(* ===== verification/Serving.v ===== *)
(** A handle that serves a program: the allocator's invariant together with the bytes of
    the blocks the program holds.  The calls of the public handle, for programs that use
    blocks as plain storage. *)

From stdpp Require Import gmap.
From iris.proofmode Require Import proofmode.
From S2P Require Import Prelude.
From S2P Require Import HeapProp.
From S2P Require Import Memory.
From S2P Require Import Logic.
From S2P Require Import BlockHeader.
From S2P Require Import Prog.
From S2P Require Import StatisticsCollector.
From S2P Require Import Config.
From S2P Require Import DebugLayer.
From S2P Require Import AllocatorImpl.
From S2P Require Import RawAlloc.
From S2P Require Import AllocatorInv.
From S2P Require Import Allocate.
From S2P Require Import Deallocate.
From S2P Require Import Allocator.
From S2P Require Import Facade.
From S2P Require Import Client.

Section serving.
Context `{HOS : !OS, HL : !OSLaws}.
Implicit Types (w : AllocatorImpl) (L : gmap Z alloc) (a : alloc) (u : Z).

Definition serves w L : heapPropI := impl_inv w L ∗ [∗ map] u ↦ a ∈ L, ∃ bs, held u a bs.
(** What a request of [n] bytes aligned to [al] gives. *)
Definition served w L (n al u : Z) w' : heapPropI :=
  (⌜u = 0 ∧ ∃ e, alloc_error e n ∧ failed w w' e 0⌝ ∗ serves w' L) ∨
  ∃ a, ⌜u ≠ 0 ∧ L !! u = None ∧ a_size a = n ∧ u mod al = 0 ∧ allocated w w' u n (a_reserved a)⌝ ∗
       serves w' (<[u := a]> L).

Lemma serves_init cfg self tls throws dbg :
  (∀ tid t, tls !! tid = Some t → ThreadCache.central_ t ≠ self) →
  (enableLeakTracking cfg = true → ∀ u, dbg u = false) →
  ⊢ serves (AllocatorImpl_init cfg self tls throws dbg) ∅.
Proof using. intros ??. iSplitL; [by iApply impl_inv_init|by iApply big_sepM_empty]. Qed.
Lemma pointer_served w L n al u h :
  pointer_post w L n al u h ∗ ([∗ map] v ↦ a ∈ L, ∃ bs, held v a bs) ⊢ ∃ w', ⌜h = owning w'⌝ ∗ served w L n al u w'.
Proof using.
  iIntros "[(%w' & -> & H) Hh]". iExists w'. iSplit; [done|].
  iDestruct "H" as "[[% HI]|(%a & %bs & (%Hu & %Hn & %Hsz & %Hm & [%Hlen _] & %Hal) & HI & Hu & Hg)]".
  - iLeft. iSplit; [done|]. iFrame.
  - iRight. iExists a. iSplit; [done|]. iFrame "HI". rewrite big_sepM_insert //. iFrame "Hh". iExists bs. iFrame.
    by rewrite Hsz.
Qed.
Lemma wpp_serves_allocate fuel tid n w L Φ :
  in64 n → abortOnError (cfg_of w) = false →
  serves w L ∗ (∀ u w', served w L (request n) 16 u w' -∗ Φ u (owning w')) ⊢
  wpp (Allocator.allocate (S fuel) tid n) (owning w) Φ.
Proof.
  intros Hn Hab. iIntros "[[HI Hh] HΦ]". iApply wpp_handle_allocate; [done|done|]. iFrame "HI". iIntros (u h) "H".
  iDestruct (pointer_served with "[$H $Hh]") as (w' ->) "H". by iApply "HΦ".
Qed.
Lemma wpp_serves_aligned fuel tid al n w L Φ :
  in64 n → valid_alignment al → abortOnError (cfg_of w) = false →
  serves w L ∗ (∀ u w', served w L (request n) al u w' -∗ Φ u (owning w')) ⊢
  wpp (Allocator.alignedAllocate (S fuel) tid al n) (owning w) Φ.
Proof.
  intros Hn Hal Hab. iIntros "[[HI Hh] HΦ]". iApply wpp_handle_aligned; [done..|]. iFrame "HI". iIntros (u h) "H".
  iDestruct (pointer_served with "[$H $Hh]") as (w' ->) "H". by iApply "HΦ".
Qed.
Lemma untampered cfg a : tampered cfg a front_guard rear_guard = false.
Proof using. unfold tampered. rewrite (bool_decide_eq_true_2 (_ ∧ _)) //. by rewrite andb_false_r. Qed.
(** Freeing a block or null. *)
Lemma wpp_serves_deallocate tid u a w L Φ :
  L !! u = Some a → abortOnError (cfg_of w) = false →
  serves w L ∗ (∀ w', ⌜deallocated w w' u a front_guard rear_guard⌝ -∗ serves w' (delete u L) -∗ Φ () (owning w')) ⊢
  wpp (Allocator.deallocate tid u) (owning w) Φ.
Proof.
  intros Ha Hab. iIntros "[[HI Hh] HΦ]". rewrite (big_sepM_delete _ L u a) //.
  iDestruct "Hh" as "[(%bs & %Hlen & Hu & Hg) Hh]".
  iApply (wpp_handle_deallocate tid u a front_guard rear_guard w L); [done|done|]. iFrame "HI Hg".
  iSplitL "Hu"; [rewrite -Hlen; by iApply raw_intro|]. iIntros (w' Hd) "HI". iApply ("HΦ" with "[//]"). iFrame.
Qed.
Lemma wpp_serves_null tid w L Φ :
  serves w L ∗ (serves w L -∗ Φ () (owning w)) ⊢ wpp (Allocator.deallocate tid 0) (owning w) Φ.
Proof.
  iIntros "[[HI Hh] HΦ]". iApply wpp_guarded. iApply wpp_bind. iApply wpp_deallocate_null. iFrame "HI". iIntros "HI".
  iApply wpp_ret. iApply "HΦ". iFrame.
Qed.
Lemma wpp_serves_reallocate fuel tid u a n w L Φ :
  L !! u = Some a → in64 n → n ≠ 0 → abortOnError (cfg_of w) = false →
  serves w L ∗
  (∀ p w', (⌜p = 0 ∧ ∃ e, alloc_error e n ∧ failed w w' e 0⌝ ∗ serves w' L ∨
     ∃ a' w1, ⌜p ≠ 0 ∧ L !! p = None ∧ a_size a' = n ∧ allocated w w1 p n (a_reserved a') ∧
       deallocated w1 w' u a front_guard rear_guard⌝ ∗ serves w' (delete u (<[p := a']> L))) -∗ Φ p (owning w')) ⊢
  wpp (Allocator.reallocate (S fuel) tid u n) (owning w) Φ.
Proof.
  intros Ha Hn Hn0 Hab. iIntros "[[HI Hh] HΦ]". iDestruct (big_sepM_delete _ L u a with "Hh") as "[(%bs & %Hlen & Hu & Hg) Hh]"; [done|].
  iApply wpp_guarded. iApply wpp_bind. iApply (wpp_reallocate fuel tid u a bs front_guard rear_guard n w L); [done..|].
  iFrame "HI Hu Hg". iSplit.
  - iIntros (e w' [He Hfl]) "HI Hu Hg". iApply wpp_ret. iApply "HΦ". iLeft. iSplit; [iPureIntro; split; [done|by exists e]|].
    iFrame "HI". iApply (big_sepM_delete _ L u a); [done|]. iFrame. done.
  - iIntros (p a' bs' w1 w' (Hnone&Hwf&Hsz&_&_&Hlen'&_&Hall&Hde)) "HI Hu Hg". iApply wpp_ret. iApply "HΦ". iRight.
    pose proof Hwf as (_&?&_). iDestruct (bytes_at_range with "Hu") as %?; [lia|].
    assert (p ≠ u) as Hpu by congruence. iExists a', w1. iSplit; [iPureIntro; split_and!; [cbn; lia|done..]|]. iFrame "HI".
    rewrite delete_insert_ne // big_sepM_insert; [|by rewrite lookup_delete_None; right]. iFrame. by rewrite Hsz.
Qed.
Lemma wpp_serves_tryAllocate fuel tid n w L Φ :
  in64 n → abortOnError (cfg_of w) = false →
  serves w L ∗
  (∀ r w', match r with
     | inl u => ∃ a, ⌜u ≠ 0 ∧ L !! u = None ∧ a_size a = request n ∧ allocated w w' u (request n) (a_reserved a)⌝ ∗
                     serves w' (<[u := a]> L)
     | inr e => ⌜alloc_error e (request n) ∧ failed w w' e 0⌝ ∗ serves w' L
     end -∗ Φ r (owning w')) ⊢
  wpp (Allocator.tryAllocate (S fuel) tid n) (owning w) Φ.
Proof.
  intros Hn Hab. iIntros "[[HI Hh] HΦ]". iApply wpp_guarded. iApply wpp_allocate; [done|done|]. iFrame "HI".
  iIntros ([u|e] w') "H"; iApply "HΦ".
  - iDestruct "H" as (a bs (Hnone&Hwf&Hsz&_&_&Hall&[Hlen _])) "(HI & Hu & Hg)". pose proof Hwf as (_&?&_).
    iDestruct (bytes_at_range with "Hu") as %?; [lia|]. iExists a. iSplit; [iPureIntro; split_and!; [lia|done..]|].
    iFrame "HI". rewrite big_sepM_insert //. iFrame. by rewrite Hsz.
  - iDestruct "H" as "[% HI]". iSplit; [done|]. iFrame.
Qed.
(** With tracking: a pointer that is not live. *)
Lemma wpp_serves_untracked tid u w L Φ :
  u ≠ 0 → enableLeakTracking (cfg_of w) = true → L !! u = None → abortOnError (cfg_of w) = false →
  serves w L ∗ (serves (add_report w (untracked_error w u) u) L -∗ Φ () (owning (add_report w (untracked_error w u) u))) ⊢
  wpp (Allocator.deallocate tid u) (owning w) Φ.
Proof.
  intros Hu Hlk Hn Hab. iIntros "[[HI Hh] HΦ]". iApply wpp_guarded. iApply wpp_bind.
  iApply (wpp_deallocate_untracked tid u w L); [done..|]. iFrame "HI". iIntros "HI". iApply wpp_ret. iApply "HΦ". iFrame.
Qed.
Lemma wpp_serves_count w L Φ :
  serves w L ∗ (serves w L -∗ Φ (if enableLeakTracking (cfg_of w) then Z.of_nat (size L) else 0) (owning w)) ⊢
  wpp Allocator.liveAllocationCount (owning w) Φ.
Proof.
  iIntros "[[HI Hh] HΦ]". iApply wpp_guarded. iApply wpp_liveAllocationCount. iFrame "HI". iIntros "HI". iApply "HΦ". iFrame.
Qed.
Lemma wpp_serves_statistics w L Φ :
  serves w L ∗ (∀ l, serves w L -∗ Φ (stats_snapshot (SegmentStats.fragmentation l) (get_stats w)) (owning w)) ⊢
  wpp Allocator.statistics (owning w) Φ.
Proof.
  iIntros "[[HI Hh] HΦ]". iApply wpp_guarded. iApply wpp_statistics. iFrame "HI". iIntros (l _) "HI".
  iApply "HΦ". iFrame.
Qed.
(** The program's own use of a block. *)
Lemma serves_block w L u a :
  L !! u = Some a → serves w L ⊢ raw u (a_size a) ∗ (raw u (a_size a) -∗ serves w L).
Proof using.
  intros Ha. iIntros "[$ H]". iDestruct (big_sepM_lookup_acc with "H") as "[(%bs & %Hlen & Hu & Hg) H]"; [done|].
  iSplitL "Hu"; [rewrite -Hlen; by iApply raw_intro|]. iIntros "(%bs' & %Hlen' & Hu)". iApply "H". iExists bs'. by iFrame.
Qed.
Lemma serves_nonzero w L : serves w L ⊢ ⌜L !! 0 = None⌝.
Proof using.
  iIntros "[HI _]". destruct (L !! 0) as [a|] eqn:Ha; [|done].
  by iDestruct (impl_inv_header with "HI") as %?.
Qed.
Lemma serves_stats w L : serves w L ⊢ ⌜stats_ok (get_stats w) L⌝.
Proof using. iIntros "[(%C & (_ & _ & % & _) & _) _]". done. Qed.
End serving.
────────
:: What the task requires ::
In the records, which lines mention the word "failed"? Copy those lines.

:: Response ::
  (⌜u = 0 ∧ ∃ e, alloc_error e n ∧ failed w w' e 0⌝ ∗ serves w' L) ∨
  (∀ p w', (⌜p = 0 ∧ ∃ e, alloc_error e n ∧ failed w w' e 0⌝ ∗ serves w' L ∨
     | inr e => ⌜alloc_error e (request n) ∧ failed w w' e 0⌝ ∗ serves w' L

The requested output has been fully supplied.